● Description of the task:
Keep every line in which "VNum" occurs and drop the rest of the data.
=-=-=-=-=
(** * Cipherise TypeScript SDK: protocol and crypto layer

    A shallow embedding of the client-side protocol layer of the SDK
    ([lib/service.ts], [lib/authentication.ts], [lib/enrolment.ts],
    [lib/client.ts], [lib/device.ts], [lib/util.ts], [lib/version.ts],
    [lib/web-client.ts], [lib/logger.ts]) and the properties of its
    specification that are settled on it, followed by further
    properties that the code has.

    Modelling conventions.
    - JavaScript values that flow through [any] are values of [Val].
      Numbers are integers ([Z]); strings are byte strings.
    - Where the TypeScript source casts a value ([as string],
      [as number], [as Buffer]) the model reads the value at that type
      and reports a value of another type as a [TypeError].
    - The network, the RSA/AES/SHA-256 primitives, the JSON and msgpack
      codecs and the entropy source are external to the repository.
      They are parameters (type classes [Network], [Crypto], [Codec]).
    - Asynchronous code is sequential state passing: the monad [M]
      threads the session token, the cached payload size, the entropy
      position, the network and a log of the requests sent.
    - A non-null assertion ([!]) and a parameter with a declared type
      are read like a cast.
    - Logging has no effect on results and is left out of the
      operations; [PrefixLogger] is modelled on its own. *)

From Stdlib Require Import ZArith NArith List String Ascii Bool Lia.
From Stdlib Require Import Strings.Byte Numbers.DecimalString Numbers.DecimalZ.
Import ListNotations.

Local Open Scope string_scope.
Local Open Scope Z_scope.
Set Warnings "-register-all".

(** ** JavaScript values *)

(** Own property keys.  An array index is kept as a number, every other
    key as its name. *)
Inductive PKey : Type :=
| Idx (n : N)
| Name (s : string).

Inductive Val : Type :=
| VUndef
| VNull
| VBool (b : bool)
| VNum (z : Z)
| VStr (s : string)
| VBuf (b : list byte)
| VArr (l : list Val)
| VObj (o : list (PKey * Val)).

(** A JavaScript number used as a map key or level: an integer or NaN. *)
Inductive Num : Type :=
| NaN
| Int (z : Z).

Inductive Err : Type :=
| Error (msg : string)
| TypeError (msg : string)
| SessionExpiredError (msg : string)
| TimeoutError (msg : string)
| PayloadDataLengthExceededError (msg : string).

(** The outcome of a computation that may throw. *)
Inductive Res (A : Type) : Type :=
| Ok (a : A)
| Throw (e : Err).
Arguments Ok {A} a.
Arguments Throw {A} e.

Definition rbind {A B} (r : Res A) (k : A -> Res B) : Res B :=
  match r with
  | Ok a => k a
  | Throw e => Throw e
  end.

Declare Scope res_scope.
Delimit Scope res_scope with res.
Notation "x <-- r ;; k" := (rbind r (fun x => k))
  (at level 61, r at next level, right associativity) : res_scope.

Definition PKey_eqb (a b : PKey) : bool :=
  match a, b with
  | Idx n, Idx m => N.eqb n m
  | Name s, Name t => String.eqb s t
  | _, _ => false
  end.

Definition Num_eqb (a b : Num) : bool :=
  match a, b with
  | NaN, NaN => true
  | Int x, Int y => Z.eqb x y
  | _, _ => false
  end.

Definition bytes_eqb (a b : list byte) : bool :=
  if list_eq_dec Byte.byte_eq_dec a b then true else false.

Definition opt_string_eqb (a b : option string) : bool :=
  match a, b with
  | Some s, Some t => String.eqb s t
  | None, None => true
  | _, _ => false
  end.

(** [ToBoolean]. *)
Definition truthy (v : Val) : bool :=
  match v with
  | VUndef | VNull => false
  | VBool b => b
  | VNum z => negb (Z.eqb z 0)
  | VStr s => negb (String.eqb s EmptyString)
  | VBuf _ | VArr _ | VObj _ => true
  end.

(** [a && b] and [a || b] return one of their operands. *)
Definition js_and (a b : Val) : Val := if truthy a then b else a.
Definition js_or (a b : Val) : Val := if truthy a then a else b.

(** [v === VStr s] and [v === undefined], the only strict comparisons
    against a constant that the modelled code performs. *)
Definition is_str (v : Val) (s : string) : bool :=
  match v with
  | VStr t => String.eqb t s
  | _ => false
  end.

Definition is_undefined (v : Val) : bool :=
  match v with
  | VUndef => true
  | _ => false
  end.

Definition lookup_key (k : PKey) (o : list (PKey * Val)) : Val :=
  match find (fun kv => PKey_eqb (fst kv) k) o with
  | Some kv => snd kv
  | None => VUndef
  end.

(** Decimal rendering of an integer, [Number.prototype.toString]. *)
Definition Z_toString (z : Z) : string := NilZero.string_of_int (Z.to_int z).

Definition Num_toString (n : Num) : string :=
  match n with
  | NaN => "NaN"
  | Int z => Z_toString z
  end.

(** [Number(s)] on a property name: decimal integers are read, any
    other name is NaN. *)
Definition Number_of_string (s : string) : Num :=
  match NilZero.int_of_string s with
  | Some d => Int (Z.of_int d)
  | None => NaN
  end.

Definition array_index_bound : Z := 4294967295.

(** [ToPropertyKey] of a number. *)
Definition key_of_Num (n : Num) : PKey :=
  match n with
  | NaN => Name "NaN"
  | Int z =>
      if (0 <=? z) && (z <? array_index_bound)
      then Idx (Z.to_N z) else Name (Z_toString z)
  end.

Definition Number_of_key (k : PKey) : Num :=
  match k with
  | Idx n => Int (Z.of_N n)
  | Name s => Number_of_string s
  end.

Definition PKey_toString (k : PKey) : string :=
  match k with
  | Idx n => Z_toString (Z.of_N n)
  | Name s => s
  end.

Fixpoint indexed {A} (i : N) (l : list A) : list (PKey * A) :=
  match l with
  | [] => []
  | x :: r => (Idx i, x) :: indexed (N.succ i) r
  end.

Fixpoint chars (s : string) : list Val :=
  match s with
  | EmptyString => []
  | String c r => VStr (String c EmptyString) :: chars r
  end.

(** The own enumerable properties of a value, in enumeration order:
    what [for ... in] with [hasOwnProperty], [Object.keys] and object
    spread see. *)
Definition own_props (v : Val) : list (PKey * Val) :=
  match v with
  | VObj o => o
  | VArr l => indexed 0%N l
  | VStr s => indexed 0%N (chars s)
  | VBuf b => indexed 0%N (map (fun x => VNum (Z.of_N (Byte.to_N x))) b)
  | _ => []
  end.

(** [v[k]]: reading a property of [undefined] or [null] throws. *)
Definition prop (v : Val) (k : string) : Res Val :=
  match v with
  | VUndef => Throw (TypeError ("Cannot read property '" ++ k ++ "' of undefined"))
  | VNull => Throw (TypeError ("Cannot read property '" ++ k ++ "' of null"))
  | VObj o => Ok (lookup_key (Name k) o)
  | _ => Ok VUndef
  end.

(** Casts of the TypeScript source. *)
Definition as_string (v : Val) : Res string :=
  match v with
  | VStr s => Ok s
  | _ => Throw (TypeError "expected a string")
  end.

Definition as_number (v : Val) : Res Z :=
  match v with
  | VNum z => Ok z
  | _ => Throw (TypeError "expected a number")
  end.

Definition as_buffer (v : Val) : Res (list byte) :=
  match v with
  | VBuf b => Ok b
  | _ => Throw (TypeError "expected a Buffer")
  end.

Definition join (sep : string) (l : list string) : string :=
  match l with
  | [] => EmptyString
  | x :: r => fold_left (fun acc y => acc ++ sep ++ y) r x
  end.

(** [String(v)], as a template literal renders a value. *)
Fixpoint to_str (v : Val) : string :=
  match v with
  | VUndef => "undefined"
  | VNull => "null"
  | VBool true => "true"
  | VBool false => "false"
  | VNum z => Z_toString z
  | VStr s => s
  | VBuf b => string_of_list_byte b
  | VArr l =>
      join "," (map (fun x => match x with
                              | VUndef | VNull => EmptyString
                              | _ => to_str x
                              end) l)
  | VObj _ => "[object Object]"
  end.

(** ** Hex and UTF-8 conversions of [Buffer] *)

Definition hex_digit (n : N) : ascii :=
  match n with
  | 0 => "0" | 1 => "1" | 2 => "2" | 3 => "3" | 4 => "4" | 5 => "5"
  | 6 => "6" | 7 => "7" | 8 => "8" | 9 => "9" | 10 => "a" | 11 => "b"
  | 12 => "c" | 13 => "d" | 14 => "e" | _ => "f"
  end%N%char.

(** Hex digits are accepted in either case. *)
Definition hex_value (c : ascii) : option N :=
  let n := N_of_ascii c in
  (if (48 <=? n) && (n <=? 57) then Some (n - 48)
   else if (97 <=? n) && (n <=? 102) then Some (n - 87)
   else if (65 <=? n) && (n <=? 70) then Some (n - 55)
   else None)%N.

Definition byte_of_nibbles (h l : N) : byte :=
  match Byte.of_N (16 * h + l) with
  | Some b => b
  | None => x00
  end.

(** [b.toString("hex")]: two lower-case digits per byte. *)
Fixpoint to_hex (b : list byte) : string :=
  match b with
  | [] => EmptyString
  | x :: r =>
      String (hex_digit (Byte.to_N x / 16))
        (String (hex_digit (Byte.to_N x mod 16)) (to_hex r))
  end.

(** [Buffer.from(s, "hex")]: pairs of hex digits are decoded until the
    first pair that is not hexadecimal; a trailing single character is
    dropped. *)
Fixpoint from_hex (s : string) : list byte :=
  match s with
  | String a (String b r) =>
      match hex_value a, hex_value b with
      | Some h, Some l => byte_of_nibbles h l :: from_hex r
      | _, _ => []
      end
  | _ => []
  end.

(** [Buffer.from(v, "hex")] on a value that is not a string throws. *)
Definition Buffer_from_hex (v : Val) : Res (list byte) :=
  match v with
  | VStr s => Ok (from_hex s)
  | _ => Throw (TypeError "The first argument must be of type string")
  end.

(** [Buffer.from(s, "utf8")] and [b.toString("utf8")]; strings are
    kept in their UTF-8 encoding. *)
Definition utf8 (s : string) : list byte := list_byte_of_string s.
Definition utf8_toString (b : list byte) : string := string_of_list_byte b.

(** [s.toLowerCase()] on the ASCII letters; other bytes are kept. *)
Definition lower_ascii (c : ascii) : ascii :=
  let n := N_of_ascii c in
  if (65 <=? n)%N && (n <=? 90)%N then ascii_of_N (n + 32) else c.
=-=-=-=-=
● Result:
| VNum (z : Z)
  | VNum z => negb (Z.eqb z 0)
  | VBuf b => indexed 0%N (map (fun x => VNum (Z.of_N (Byte.to_N x))) b)
  | VNum z => Ok z
  | VNum z => Z_toString z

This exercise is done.